CHIA-CHING WU OF Taiwan. To watch him play 9-Ball, you really would not be surprised to see him win the World 9-Ball Championship. He’s got good form, a straight stroke, steady rhythm, great shot-making, excellent cue ball control, smart patterns, poise, an awesome break, and a ton of confidence.

Oh yeah, and he’s sixteen years old. Sixteen years old? Are you kidding me? Actually, skilled and talented teenaged pool players are not extremely uncommon, but good enough to win the world title? And then if such a kid is good enough…to actually get out there and do it? That’s incredible! More than well done kid; you just rewrote the pool history books!

Johnny Archer was the previous youngest world champion at 21, surprise- surprise. And I was impressed to see Thorsten Hohmann win it in 2003 at 24 years of age. But 16 years old, really? You are not kidding me?
Most people are asking me if this kid really plays that good. I’d say yes. I had the thrill of watching him win the tournament in person. It is amazing enough that a 16-year-old won, but how he did it was more incredible and has undoubtedly won him countless lifetime fans.

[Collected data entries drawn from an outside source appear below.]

(** The exact requirements of the site build, for a configuration that has
    the settings the builders read, and as far as the program's own
    operations go (what the template engine and the feed library do with
    the values they are handed is not part of it).  The steps for index
    pages, tag pages, date archives, feeds and sitemap all go through
    exactly when every post of the index has a timestamp and tags that are
    strings and, unless it is a draft, a [url]; with the feeds enabled a
    post that is not a draft also needs a [url] that can be appended to the
    site's, a [title] and its rendered content. *)
Theorem build_site_succeeds_iff output index config enabled site_url ppp :
  cfg_get config "feeds" "enabled" = Ok enabled →
  cfg_get config "site" "url" = Ok site_url →
  is_ok (cfg_get config "site" "title") →
  is_ok (cfg_get config "site" "author") →
  is_ok (cfg_get config "site" "description") →
  cfg_get config "build" "posts_per_page" = Ok ppp →
  ppp = VNone ∨ is_Some (as_int ppp) →
  is_ok (build_site nfkd aware output index config)
  ↔ Forall (post_ok (truthy enabled) site_url) index.
Proof.
  intros Henabled Hurl [title Htitle] [author Hauthor] [descr Hdescr] Hppp
    Hslice.
  split.
  - intros [st H]. unfold build_site in H.
    apply bind_Ok in H as (index_pages & _ & H).
    apply bind_Ok in H as (tag_pages & Htags & H).
    apply bind_Ok in H as (archive_pages & Harch & H).
    apply bind_Ok in H as (fd & Hfeeds & H).
    apply bind_Ok in H as (sitemap & Hsitemap & _).
    apply build_date_archives_pages in Harch as [Hdated _].
    unfold build_tags in Htags.
    apply bind_Ok in Htags as (t & _ & Htags).
    apply bind_Ok in Htags as (slugs & _ & Htags).
    apply bind_Ok in Htags as (by_tags & Hgroup & _).
    apply group_posts_Ok in Hgroup as (tl & Htl & _).
    apply Forall_forall. intros post Hpost.
    split; [by apply (proj1 (Forall_forall _ _) Hdated)|].
    split.
    { destruct (mapM_Ok_elem_l _ _ _ _ Htl Hpost) as (tags & _ & Hpt).
      by exists tags. }
    intros Hdraft.
    destruct (build_sitemap_needs_keys _ _ _ _ _ Hsitemap Hpost Hdraft)
      as [[url Hposturl] _].
    exists url. split; [done|]. intros Htruthy.
    unfold build_feeds in Hfeeds.
    rewrite Henabled, result_bind_Ok, Htruthy in Hfeeds. cbn [negb] in Hfeeds.
    rewrite Hurl, Htitle, Hauthor, Hdescr, !result_bind_Ok in Hfeeds.
    apply bind_Ok in Hfeeds as (items & Hitems & Hfeeds).
    apply bind_Ok in Hfeeds as (entries & Hentries & _).
    assert (post ∈ items) as Hin.
    { rewrite (feed_items_Permutation _ _ Hitems). by apply not_draft_filter. }
    destruct (mapM_Ok_elem_l _ _ _ _ Hentries Hin) as (e & _ & He).
    assert (is_ok (add_entry aware site_url author post)) as Hok
      by by exists e.
    apply add_entry_is_ok in Hok as (url' & date & Hurl' & ? & ? & ? & _).
    by simplify_eq.
  - intros Hposts.
    assert (dated index) as Hdated.
    { eapply Forall_impl; [exact Hposts|]. by intros post [? _]. }
    assert (is_ok (mapM post_tags index)) as [tl Htl].
    { apply mapM_is_ok. eapply Forall_impl; [exact Hposts|].
      by intros post (_ & ? & _). }
    unfold build_site.
    assert (is_ok (build_index output index config)) as [index_pages ->].
    { unfold build_index, listing.
      rewrite Hppp, Htitle, !result_bind_Ok.
      destruct (sorted_dated_is_ok index true Hdated) as [full ->].
      rewrite result_bind_Ok.
      destruct (slice_to_is_ok ppp full Hslice) as [home ->].
      by eexists. }
    rewrite result_bind_Ok.
    assert (is_ok (build_tags nfkd output index config)) as [tag_pages ->].
    { unfold build_tags, tag_index_slugs, all_tags.
      rewrite Htitle, Htl, !result_bind_Ok.
      destruct (group_posts_is_ok nfkd [] index tl Htl) as [by_tags ->].
      by eexists. }
    rewrite result_bind_Ok.
    assert (is_ok (build_date_archives output index config))
      as [archive_pages ->].
    { unfold build_date_archives.
      destruct (archive_posts_dated [] index Hdated) as [articles ->].
      rewrite result_bind_Ok. apply mapM_is_ok, Forall_forall.
      intros [path posts] _. rewrite Htitle. by eexists. }
    rewrite result_bind_Ok.
    assert (is_ok (build_feeds aware output index config)) as [fd ->].
    { unfold build_feeds. rewrite Henabled, result_bind_Ok.
      destruct (truthy enabled) eqn:Htruthy; cbn [negb]; [|by eexists].
      rewrite Hurl, Htitle, Hauthor, Hdescr, !result_bind_Ok.
      destruct (sorted_dated_is_ok
                  (filter (λ post, negb (is_draft post)) index) false)
        as [items Hitems]; [by apply dated_filter|].
      unfold feed_items. rewrite Hitems, result_bind_Ok.
      assert (is_ok (mapM (add_entry aware site_url author) items))
        as [entries ->];
        [|by eexists].
      apply mapM_is_ok, Forall_forall. intros post Hin.
      rewrite (sorted_Permutation _ _ _ _ Hitems) in Hin.
      apply not_draft_filter in Hin as [Hin Hdraft].
      apply (proj1 (Forall_forall _ _) Hposts) in Hin
        as ([d Hd] & _ & Hrest).
      destruct (Hrest Hdraft) as (url & Hposturl & Hfeed).
      destruct Hfeed as (? & ? & ?); [done|].
      apply add_entry_is_ok. exists url, (VDate d).
      do 4 (split; [done|]). split; [done|]. by eexists. }
    rewrite result_bind_Ok.
    assert (is_ok (build_sitemap output index config)) as [sitemap ->].
    { unfold build_sitemap. rewrite Hurl, result_bind_Ok.
      apply mapM_is_ok, Forall_forall. intros post Hin.
      apply not_draft_filter in Hin as [Hin Hdraft].
      apply (proj1 (Forall_forall _ _) Hposts) in Hin
        as ([d Hd] & _ & Hrest).
      destruct (Hrest Hdraft) as (url & Hposturl & _).
      by eapply sitemap_entry_is_ok. }
    by eexists.
Qed.
End build_site_facts.

Lemma build_site_succeeds_iff_witness :
  is_ok (build_site nfkd_sample no_zone (u "docs") [second_post; draft_post]
           default_config)
  ↔ Forall (post_ok (truthy (VBool true))
              (VStr (u "https://blog.banderson443.me")))
           [second_post; draft_post].
Proof.
  apply (build_site_succeeds_iff nfkd_sample no_zone (u "docs")
           [second_post; draft_post] default_config (VBool true)
           (VStr (u "https://blog.banderson443.me")) (VInt 20)).
  - compute_eq.
  - compute_eq.
  - exists (VStr (u "Firstname Lastname")). compute_eq.
  - exists (VStr (u "Firstname Lastname")). compute_eq.
  - exists (VStr (u "Personal blog and writings")). compute_eq.
  - compute_eq.
  - right. by exists 20.
Defined.

(** ** Slugs of titles *)

Section to_slug_facts.
Variable str_lower : str → str.
Implicit Types (s value : str) (c : N).

Lemma filter_Forall_id {A} (P : A → Prop) `{∀ x, Decision (P x)} (l : list A) :
  Forall P l → filter P l = l.
Proof.
  induction 1 as [|x l Hx _ IH]; [done|].
  by rewrite filter_cons_True, IH.
Qed.

Lemma Forall_filter_self {A} (P : A → Prop) `{∀ x, Decision (P x)}
    (l : list A) :
  Forall P (filter P l).
Proof. apply Forall_forall. by intros x [? _]%list_elem_of_filter. Qed.

Lemma to_slug_chars value :
  Forall (λ c, is_lower c || bool_decide (c = dash)) (to_slug str_lower value).
Proof. apply Forall_filter_self. Qed.

Lemma no_space_replaced s :
  Forall (λ c, is_lower c || bool_decide (c = dash)) s →
  (λ c, if bool_decide (c = space) then dash else c) <$> s = s.
Proof.
  induction 1 as [|c s Hc _ IH]; [done|].
  rewrite fmap_cons, IH. f_equal.
  destruct (decide (c = space)) as [->|Hsp]; [done|].
  by rewrite bool_decide_eq_false_2.
Qed.

(** The slug of a title is made of the letters [a-z] and of dashes only
    (digits are dropped, and so is everything that does not lower to an
    ASCII letter), and slugging a slug changes nothing, as long as
    lowering leaves such text alone. *)
Theorem to_slug_idempotent value :
  (∀ s, Forall (λ c, is_lower c || bool_decide (c = dash)) s →
        str_lower s = s) →
  Forall (λ c, is_lower c = true ∨ c = dash) (to_slug str_lower value)
  ∧ to_slug str_lower (to_slug str_lower value) = to_slug str_lower value.
Proof.
  intros Hlower. pose proof (to_slug_chars value) as Hchars. split.
  - eapply Forall_impl; [exact Hchars|]. intros c Hc.
    apply orb_prop_elim in Hc as [Hc|Hc].
    + left. by apply Is_true_true.
    + right. by apply bool_decide_unpack in Hc.
  - unfold to_slug at 1. rewrite (Hlower _ Hchars).
    rewrite (no_space_replaced _ Hchars). by apply filter_Forall_id.
Qed.
End to_slug_facts.

Lemma lower_fixes_slug s :
  Forall (λ c, is_lower c || bool_decide (c = dash)) s → lower s = s.
Proof.
  induction 1 as [|c s Hc _ IH]; [done|].
  unfold lower in *. rewrite fmap_cons, IH. f_equal.
  apply lower_char_id. apply orb_prop_elim in Hc as [Hc|Hc].
  - apply Is_true_true in Hc. revert Hc. unfold is_lower, is_upper. char_lia.
  - by apply bool_decide_unpack in Hc as ->.
Qed.

Lemma to_slug_idempotent_witness :
  to_slug lower (u "Top 10 Tips") = u "top--tips"
  ∧ Forall (λ c, is_lower c = true ∨ c = dash) (to_slug lower (u "Top 10 Tips"))
  ∧ to_slug lower (to_slug lower (u "Top 10 Tips"))
    = to_slug lower (u "Top 10 Tips").
Proof.
  split; [by vm_compute|].
  apply (to_slug_idempotent lower (u "Top 10 Tips")).
  apply lower_fixes_slug.
Defined.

In the race-to-17 finals, losing 16-12, he had ball in hand on the 2 ball after the 27-year-old Kuo’s untimely no-rail foul, and ran that rack to make the score 16-13. Needing to win 4 games in a row, the 16-year-old Wu proceeded to break and run precisely 4 racks of 9-ball on pool’s greatest stage, in the most urgent of all moments.
To top it off, Wu made the final, hill-hill championship winning 9-ball with a mechanical bridge! It was not an easy shot (at least for me) into a small pocket, but he just asked for the bridge, lined it up and shot it in—piece of cake. He raised both his cue and the bridge reputable online pharmacy for valium into the air, screamed with everyone else, smiled ear to ear (he could not wipe it off), and the value of his bobble-head dolls just went way up.

I was up in the press box next to fellow pro players Rico Diks and Corey Deuel during the finals. I think we were more nervous than Wu was. Corey said to me after Wu won, “That was the most amazing thing in pool I’ve ever seen.”

This tops my list too, barely edging out Earl Strickland’s brilliant 1-9 combo to run his 10th consecutive rack and $1,000,000 in the 1996 Dallas Million Dollar Challenge.

Wu plays just the kind of 9-ball that is fun to play and fun to watch. Attack, attack, attack… He goes for just about everything, and expects to make everything. After watching him for a while, you expect him to make everything, too.

Top Australian pro David Reljik was telling me, “If he has a weakness, it is his safety play, but even that’s not bad. His attack game is just incredible.” Starting out playing snooker as a kid must have helped his skill and confidence in shot-making. He plays good position, too, with a soft touch and plenty of power when he needs it.

The thing that impresses me most about Chia-Ching is his confidence. At any age, to play with his confidence is awesome. Even if Efren Reyes did what he did, people would be talking about it forever.
I hope a lot of kids see Wu’s victory here in the States. Video game sales may take a hit, with pool cue sales making a big jump. The score: Pool-1, Video Games-0. Come on kids, unplug your mind from your television set and start playing pool! Congratulations, Chia-Ching Wu! You’re the man!